President Bush arrived in Israel on Wednesday to begin a weeklong trip in West Asia intended to overcome deep scepticism by Israelis and Palestinians about the prospects of a negotiated peace in the last year of Bush’s presidency.
Israel’s Prime Minister Ehud Olmert and President Shimon Peres greeted Bush during a ceremonial arrival at Ben-Gurion Airport near Tel Aviv, with Olmert telling him he had “the love and admiration of all the citizens of Israel”.
But Bush, making his first visit to Israel as President, almost immediately found himself confronted with the political and diplomatic controversies that have thwarted previous efforts to forge a Palestinian-Israeli peace.

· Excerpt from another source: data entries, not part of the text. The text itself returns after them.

(** * Vulkan scheduler, fences, presentation and memory allocation

    A shallow embedding of the command scheduler
    ([video_core/renderer_vulkan/vk_scheduler.cpp]), the fence manager
    ([vk_fence_manager.cpp]), the swapchain copy of the present manager
    ([vk_present_manager.cpp]) and the memory allocator
    ([vulkan_memory_allocator.cpp]), followed by the properties proved about
    them.

    Handles and pointers are integers, [nullptr] being [0]; [u32] and [u64]
    values are integers with their wrap-around written out.  The worker
    thread and the GPU are steps of a transition system whose schedule is an
    explicit list of events, so a statement quantified over schedules covers
    every interleaving of the producer with the worker and the GPU. *)

From Stdlib Require Import ZArith List Bool Lia.
From Stdlib Require Import Sorting.Sorted Sorting.Permutation.
Import ListNotations.
Local Open Scope Z_scope.

(* ================================================================== *)
(** * Machine integers and Vulkan constants *)
(* ================================================================== *)

Definition u32_modulus : Z := 2 ^ 32.
Definition u64_modulus : Z := 2 ^ 64.

Definition to_u32 (z : Z) : Z := z mod u32_modulus.
Definition to_u64 (z : Z) : Z := z mod u64_modulus.

(** [nullptr] and [VK_NULL_HANDLE]. *)
Definition nullptr : Z := 0.

(** [VkResult] codes used by the code below (vulkan_core.h). *)
Definition VK_SUCCESS : Z := 0.
Definition VK_ERROR_DEVICE_LOST : Z := -4.
Definition VK_ERROR_SURFACE_LOST_KHR : Z := -1000000000.
Definition VK_SUBOPTIMAL_KHR : Z := 1000001003.
Definition VK_ERROR_OUT_OF_DATE_KHR : Z := -1000001004.

(** Image aspect, layout and memory property bits (vulkan_core.h). *)
Definition VK_IMAGE_ASPECT_DEPTH_BIT : Z := 2.
Definition VK_IMAGE_ASPECT_STENCIL_BIT : Z := 4.
Definition VK_IMAGE_LAYOUT_GENERAL : Z := 1.
Definition VK_IMAGE_LAYOUT_COLOR_ATTACHMENT_OPTIMAL : Z := 2.
Definition VK_IMAGE_LAYOUT_DEPTH_STENCIL_ATTACHMENT_OPTIMAL : Z := 3.
Definition VK_MEMORY_PROPERTY_DEVICE_LOCAL_BIT : Z := 1.
Definition VK_MEMORY_PROPERTY_HOST_VISIBLE_BIT : Z := 2.
Definition VK_MEMORY_PROPERTY_HOST_COHERENT_BIT : Z := 4.

Record VkExtent2D := { width : Z; height : Z }.

Record VkImageSubresourceRange := {
  aspectMask : Z;
  baseMipLevel : Z;
  levelCount : Z;
  baseArrayLayer : Z;
  layerCount : Z
}.

(** The fields of [VkImageMemoryBarrier] that vary between the barriers
    built by [Scheduler::EndRenderPass]. *)
Record VkImageMemoryBarrier := {
  oldLayout : Z;
  newLayout : Z;
  image : Z;
  subresourceRange : VkImageSubresourceRange
}.

(** What a C++ call can do: return a value or throw a [vk::Exception]
    carrying a [VkResult]; [OutOfFuel] marks a loop cut short by the bound of
    the model. *)
Inductive Outcome (A : Type) : Type :=
| Returned (a : A)
| Threw (result : Z)
| OutOfFuel.
Arguments Returned {A} a.
Arguments Threw {A} result.
Arguments OutOfFuel {A}.

(* ================================================================== *)
(** * MasterSemaphore *)
(* ================================================================== *)

Module MasterSemaphore.

(** Modelled from the spec: [vk_master_semaphore.cpp] is not among the
    sources.  The master semaphore wraps an unsigned 64-bit counter
    ("tick"): [current_tick] is the next tick to issue and [gpu_tick] the
    value of the host GPU timeline.  A fresh semaphore has issued nothing
    and its timeline is at zero. *)
Record t := { current_tick : Z; gpu_tick : Z }.

Definition init : t := {| current_tick := 1; gpu_tick := 0 |}.

(** Modelled from the spec: "monotonic tick issuance
    ([NextTick]/[PeekNextTick])" on an unsigned 64-bit counter.
    [NextTick] hands out the current value and advances the counter. *)
Definition NextTick (ms : t) : Z * t :=
  (current_tick ms,
   {| current_tick := to_u64 (current_tick ms + 1); gpu_tick := gpu_tick ms |}).

Definition PeekNextTick (ms : t) : Z := current_tick ms.

(** Modelled from the spec: "a tick is completed once the host GPU timeline
    value >= tick". *)
Definition IsSignaled (ms : t) (tick : Z) : bool := tick <=? gpu_tick ms.

Definition GetValue (ms : t) : Z := gpu_tick ms.

(** The GPU signals the timeline with the value of a retired submission. *)
Definition signal (value : Z) (ms : t) : t :=
  {| current_tick := current_tick ms; gpu_tick := value |}.

End MasterSemaphore.

(* ================================================================== *)
(** * Scheduler *)
(* ================================================================== *)

Module Scheduler.

(** The type-erased commands a chunk holds.  [Closure] is a closure handed
    to [Record] by a client of the scheduler, identified by a stamp; the
    other three are the closures the scheduler records itself, with what
    they capture: the begin of a render pass in [RequestRenderpass], the end
    of the render pass with its barriers in [EndRenderPass], and in
    [SubmitExecution] the closure that ends both command buffers after the
    upload barrier, calls [on_submit] when it is set and hands the buffers
    to [MasterSemaphore::SubmitQueue] with the signal value.  The closure
    of [EndRenderPass] captures the attachment count by value and the
    arrays as the pointers [const VkImage* images] and
    [const VkImageSubresourceRange* ranges]: what they point to is read
    when the worker executes the closure. *)
Inductive Command : Type :=
| Closure (stamp : nat)
| BeginRenderPassCmd (renderpass framebuffer : Z) (render_area : VkExtent2D)
| EndRenderPassCmd (num_images : Z) (images : Z) (ranges : Z)
| SubmitCmd (signal_semaphore wait_semaphore signal_value : Z).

A sign in a field, visible from his helicopter during the quick flight to Jerusalem, declared, “Hands off Jerusalem”, the city whose ultimate status remains among the most difficult issues dividing Israelis and Palestinians. A new barrage of rockets landed in Israel from the Gaza Strip. And Israeli settlers began erecting new outposts on Palestinian lands before dawn in Hebron.
The settlements and rocket attacks have threatened to derail the nascent progress Bush nurtured during an international conference in November in Annapolis, where the Israelis and Palestinians committed themselves to trying to negotiate a peace agreement in 2008.
Secretary of State Condoleezza Rice also stirred controversy in remarks made to reporters on the eve of Bush’s visit and published here on Wednesday in which she suggested that the US opposed any Israeli settlements in occupied Palestinian territories, including those in Har Homa.
Official American policy has been deliberately ambiguous on the matter. Officials traveling with Bush declined to clarify whether Rice’s remarks reflected a shift in American policy or were intended to press the Israelis as part of the peace effort.